*REQUIRED ACTION:* Your job is to set down the stretch of entries that opens with the line containing "eexists. apply encode_Ok." and closes with the line containing "assert (rec_schema_version r". Keep both end lines, copy each exactly, and add nothing.

(EXTRACTED MATERIAL Opens)

(** The limit on a path's text is exactly that on its bytes. *)
Lemma path_round_trip p text :
  RepositoryPath.wf p → encode p PATH_TEXT_LIMIT = Ok text → decode (encoded text) PATH_TEXT_LIMIT PATH_LIMITS = Ok p.
Proof.
  intros Hp He. pose proof He as [-> Hl]%encode_Ok. apply decode_complete; [|done]. apply try_from_bytes_rebuild; [done|].
  unfold PATH_TEXT_LIMIT, MAX_MEMORY_YAML_BYTES in Hl. unfold within. simpl. split; [lia|].
  assert (Forall (λ c, c ≠ []) (split_slash (path_bytes p))) as Hc%components_bound; [|lia].
  eapply Forall_impl; [apply (wf_components _ Hp)|]. by intros c [? _].
Qed.

Lemma evidence_round_trip e dto : evidence_wf e → evidence_into_dto e = Ok dto → evidence_into_domain dto = Ok e.
Proof.
  intros [(D1 & D2 & D3 & D4) Hp Ho (T1 & T2 & T3 & T4) (S1 & S2 & S3 & S4) Hv] H.
  unfold evidence_into_dto in H. apply bind_Ok in H as (text & Ht%map_err_Ok & [= <-]).
  pose proof Hv as Hv'. unfold evidence_try_new, span_is_empty in Hv'. destruct (_ || _) eqn:Ev; [done|]. clear Hv'.
  unfold evidence_into_domain. simpl. rewrite !digest_of_encode by done. simpl.
  rewrite (path_round_trip _ _ Hp Ht). simpl. unfold fact_ordinal_try_new. destruct (_ <? ev_fact_ordinal e) eqn:Eo; [lia|]. simpl.
  unfold symbol_name_try_new, qualified_name_try_new, producer_id_try_new, producer_version_try_new.
  rewrite !memory_text_ok by done. simpl. rewrite !memory_span_round_trip by lia. simpl.
  assert (symbol_kind (symbol_kind_dto (ev_symbol_kind e)) = ev_symbol_kind e) as -> by (by destruct (ev_symbol_kind e)).
  destruct e; simpl in *. unfold invalid. by rewrite Hv.
Qed.

(** Generation fails only on a path too long for a memory file. *)
Lemma evidence_into_dto_spec e :
  RepositoryPath.wf (ev_path e) →
  match evidence_into_dto e with
  | Ok _ => Z.of_nat (length (path_bytes (ev_path e))) ≤ max_bytes PATH_LIMITS
  | Err err => err = GenerationFailed ∧ max_bytes PATH_LIMITS < Z.of_nat (length (path_bytes (ev_path e)))
  end.
Proof.
  intros Hp. unfold evidence_into_dto. destruct (encode (ev_path e) PATH_TEXT_LIMIT) as [t|err] eqn:E; simpl.
  - apply encode_Ok in E as [_ Hl]. unfold PATH_TEXT_LIMIT, MAX_MEMORY_YAML_BYTES in Hl. lia.
  - split; [done|]. destruct (Z.ltb_spec 32764 (Z.of_nat (length (path_bytes (ev_path e))))) as [|Hle]; [done|].
    assert (∃ t, encode (ev_path e) PATH_TEXT_LIMIT = Ok t) as [t Ht]; [|congruence].
    eexists. apply encode_Ok. split; [reflexivity|]. unfold PATH_TEXT_LIMIT, MAX_MEMORY_YAML_BYTES, u64_max. lia.
Qed.

(** ** Records *)

Lemma domain_into_dto_spec r :
  record_wf r →
  match domain_into_dto r with
  | Ok _ => Forall (λ e, Z.of_nat (length (path_bytes (ev_path e))) ≤ max_bytes PATH_LIMITS) (rec_evidence r)
  | Err e => e = GenerationFailed ∧ ∃ e, e ∈ rec_evidence r ∧ max_bytes PATH_LIMITS < Z.of_nat (length (path_bytes (ev_path e)))
  end.
Proof.
  intros Hwf. pose proof (wf_evidence _ Hwf) as Hev. unfold domain_into_dto, check_record_schema.
  assert (rec_schema_version r = 1 ∨ rec_schema_version r = 2) as Hs by (destruct (pa_kind _ _ _ _ _ _ _ _ (wf_profile _ Hwf)) as [[? _]|?]; auto).
  replace (_ && _) with false by (unfold MEMORY_RECORD_SCHEMA_VERSION, MEMORY_RECORD_PROFILE_V2_SCHEMA_VERSION; lia). rstep.
  rewrite Forall_forall in Hev. destruct (collect_results evidence_into_dto (rec_evidence r)) as [dtos|err] eqn:E; rstep.
  - apply collect_results_Ok in E. rewrite Forall_forall. intros e He. apply list_elem_of_lookup in He as [k Hk].
    destruct (Forall2_lookup_l _ _ _ _ _ E Hk) as (dto & _ & Hd).
    pose proof (evidence_into_dto_spec e (ew_path _ (Hev e (list_elem_of_lookup_2 _ _ _ Hk)))) as Hspec. by rewrite Hd in Hspec.
  - apply collect_results_Err in E as (e & He & Hd). pose proof (evidence_into_dto_spec e (ew_path _ (Hev e He))) as Hspec.
    rewrite Hd in Hspec. destruct Hspec as [-> ?]. split; [done|]. by exists e.
Qed.

Lemma memory_kind_round_trip k : memory_kind (memory_kind_dto k) = k. Proof. by destruct k. Qed.
Lemma lifecycle_round_trip l : lifecycle (lifecycle_dto l) = l. Proof. by destruct l. Qed.

Lemma evidences_round_trip es dtos :
  Forall evidence_wf es → collect_results evidence_into_dto es = Ok dtos → collect_results evidence_into_domain dtos = Ok es.
Proof.
  intros Hwf H%collect_results_Ok. apply collect_results_Ok. induction H as [|e dto es dtos Hd _ IH]; [constructor|].
  inversion_clear Hwf. constructor; [by apply evidence_round_trip|auto].
Qed.

(** Every record of the domain is read back from its transfer object. *)
Lemma record_round_trip r dto : record_wf r → domain_into_dto r = Ok dto → dto_into_domain dto = Ok r.
Proof.
  intros Hwf H. unfold domain_into_dto in H. apply bind_Ok in H as ([] & Hcheck & H). apply bind_Ok in H as (dtos & Hev & [= <-]).
  unfold dto_into_domain. cbn [md_semantic md_schema_version]. unfold check_record_schema in Hcheck.
  destruct (_ && _); [done|]. clear Hcheck.
  cbn [md_record_id md_parent_revision_digests md_kind md_title md_body md_scope md_provenance md_assurance md_lifecycle md_validity
       md_evidence md_relationships md_tombstone md_display_revision sd_repository_id sd_subject_evidence pd_origin pd_actor_kind pd_actor_id].
  rewrite (record_id_round_trip _ (wf_record_id _ Hwf)). rstep. unfold display_revision_try_new, evidence_index_try_new.
  pose proof (hw_revision _ (wf_header _ Hwf)). destruct (Z.eqb_spec (hdr_display_revision (rec_header r)) 0); [lia|]. unfold invalid. rstep.
  rewrite (digests_of_encode _ _ (wf_parents _ Hwf)). rstep. rewrite (header_fixed _ (wf_header _ Hwf)). rstep.
  destruct (wf_claim _ Hwf) as [Ht Hb]. unfold title_try_new, body_try_new, actor_id_try_new.
  rewrite !memory_text_ok by first [done|apply (wf_actor _ Hwf)]. rstep. destruct (wf_scope _ Hwf) as [Hr Hs].
  rewrite (proj2 (identity_decode_Ok _ _) (conj Hr eq_refl)). rstep. rewrite (proj2 (Z.ltb_ge _ _) Hs). rstep.
  destruct (wf_validity _ Hwf) as [Hv Hc]. rewrite (validity_round_trip _ Hv Hc). rstep.
  rewrite (evidences_round_trip _ _ (wf_evidence _ Hwf) Hev). rstep. destruct (wf_relationships _ Hwf) as [Hrel Hrs].
  rewrite collect_results_fmap by (eapply Forall_impl; [exact Hrel|apply relationship_round_trip]). rstep.
  rewrite memory_kind_round_trip, lifecycle_round_trip. pose proof (wf_profile _ Hwf) as Hp.
  rewrite (proj2 (try_new_profile_Ok _ _ _ _ _ _ _ _ _ _ _ r)); [done|]. rewrite (sort_of_increasing _ Hrs).
  clear -Hp. destruct r as [v h c s p a l val ev rels t], c as [k ti bo], s as [rp su], p as [o ak ai], o, ak, a. by split.
Qed.

(** ** What is read is well formed *)

(** The unsigned integers of a transfer object, at their types. *)
Record evidence_typed (dto : RustSymbolEvidenceDto) : Prop := {
  et_name : 0 ≤ ed_name_start dto ∧ 0 ≤ ed_name_length dto;
  et_declaration : 0 ≤ ed_declaration_start dto ∧ 0 ≤ ed_declaration_length dto;
}.

Record dto_typed (dto : MemoryRecordDto) : Prop := {
  dt_revision : 0 ≤ md_display_revision dto;
  dt_evidence : Forall evidence_typed (md_evidence (md_semantic dto));
}.

Lemma memory_span_Ok start length s : memory_span start length = Ok s → s = {| span_start := start; span_end := start + length |}.
Proof.
  unfold memory_span. destruct (_ || _); [done|]. destruct (u64_checked_add start length) as [stop|] eqn:Es; [|done].
  apply checked_Some in Es as [-> _]. simpl. destruct (_ <=? _); [|done]. simpl. unfold span_try_new. destruct (_ <? _); [done|]. by intros [= <-].
Qed.

Lemma evidence_into_domain_wf dto e :
  evidence_typed dto → evidence_into_domain dto = Ok e →
  evidence_wf e ∧ Z.of_nat (length (path_bytes (ev_path e))) ≤ max_bytes PATH_LIMITS.
Proof.
  intros [[Hn Hnl] [Hd Hdl]] H. unfold evidence_into_domain in H.
  apply bind_Ok in H as (snapshot & [Ls _]%digest_of_Ok & H). apply bind_Ok in H as (path & Hp%map_err_Ok & H).
  apply bind_Ok in H as (content & [Lc _]%digest_of_Ok & H). apply bind_Ok in H as (artifact & [La _]%digest_of_Ok & H).
  apply bind_Ok in H as (ordinal & Ho%map_err_Ok & H). apply bind_Ok in H as (name & [Tn ->]%map_err_Ok%memory_text_Ok & H).
  apply bind_Ok in H as (qualified & [Tq ->]%map_err_Ok%memory_text_Ok & H). apply bind_Ok in H as (ns & ->%memory_span_Ok & H).
  apply bind_Ok in H as (ds & ->%memory_span_Ok & H). apply bind_Ok in H as (digest & [Ld _]%digest_of_Ok & H).
  apply bind_Ok in H as (producer & [Tp ->]%map_err_Ok%memory_text_Ok & H).
  apply bind_Ok in H as (version & [Tv ->]%map_err_Ok%memory_text_Ok & H). apply map_err_Ok in H.
  apply decode_Ok in Hp as (_ & _ & (Hw & _ & Hl)%try_from_bytes_wf).
  pose proof H as He. unfold evidence_try_new in He. destruct (_ || _); [done|]. injection He as <-.
  unfold fact_ordinal_try_new in Ho. destruct (Z.ltb_spec MAX_MEMORY_INTEROPERABLE_INTEGER (ed_fact_ordinal dto)); [done|]. injection Ho as <-.
  split; [|apply Hl]. split; simpl; try done; lia.
Qed.

Lemma evidences_into_domain_wf dtos es :
  Forall evidence_typed dtos → collect_results evidence_into_domain dtos = Ok es →
  Forall evidence_wf es ∧ Forall (λ e, Z.of_nat (length (path_bytes (ev_path e))) ≤ max_bytes PATH_LIMITS) es.
Proof.
  intros Ht H%collect_results_Ok. induction H as [|dto e dtos es He _ IH]; [by split|].
  inversion_clear Ht as [|? ? Hd Hds]. apply evidence_into_domain_wf in He as [? ?]; [|done]. destruct (IH Hds). split; by constructor.
Qed.

Lemma commits_into_domain_wf dtos cs : collect_results commit_into_domain dtos = Ok cs → Forall commit_wf cs.
Proof. intros H%collect_results_Ok. induction H as [|dto c dtos cs [Hc _]%commit_into_domain_wf _ IH]; by constructor. Qed.

Lemma digests_of_wf n texts bss : collect_results (digest_of n) texts = Ok bss → Forall (λ bs, length bs = n) bss.
Proof. intros H%collect_results_Ok. induction H as [|dto c dtos cs [Hc _]%digest_of_Ok _ IH]; by constructor. Qed.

(EXTRACTED MATERIAL Closes)

*RESULT:*
    eexists. apply encode_Ok. split; [reflexivity|]. unfold PATH_TEXT_LIMIT, MAX_MEMORY_YAML_BYTES, u64_max. lia.
Qed.

(** ** Records *)

Lemma domain_into_dto_spec r :
  record_wf r →
  match domain_into_dto r with
  | Ok _ => Forall (λ e, Z.of_nat (length (path_bytes (ev_path e))) ≤ max_bytes PATH_LIMITS) (rec_evidence r)
  | Err e => e = GenerationFailed ∧ ∃ e, e ∈ rec_evidence r ∧ max_bytes PATH_LIMITS < Z.of_nat (length (path_bytes (ev_path e)))
  end.
Proof.
  intros Hwf. pose proof (wf_evidence _ Hwf) as Hev. unfold domain_into_dto, check_record_schema.
  assert (rec_schema_version r = 1 ∨ rec_schema_version r = 2) as Hs by (destruct (pa_kind _ _ _ _ _ _ _ _ (wf_profile _ Hwf)) as [[? _]|?]; auto).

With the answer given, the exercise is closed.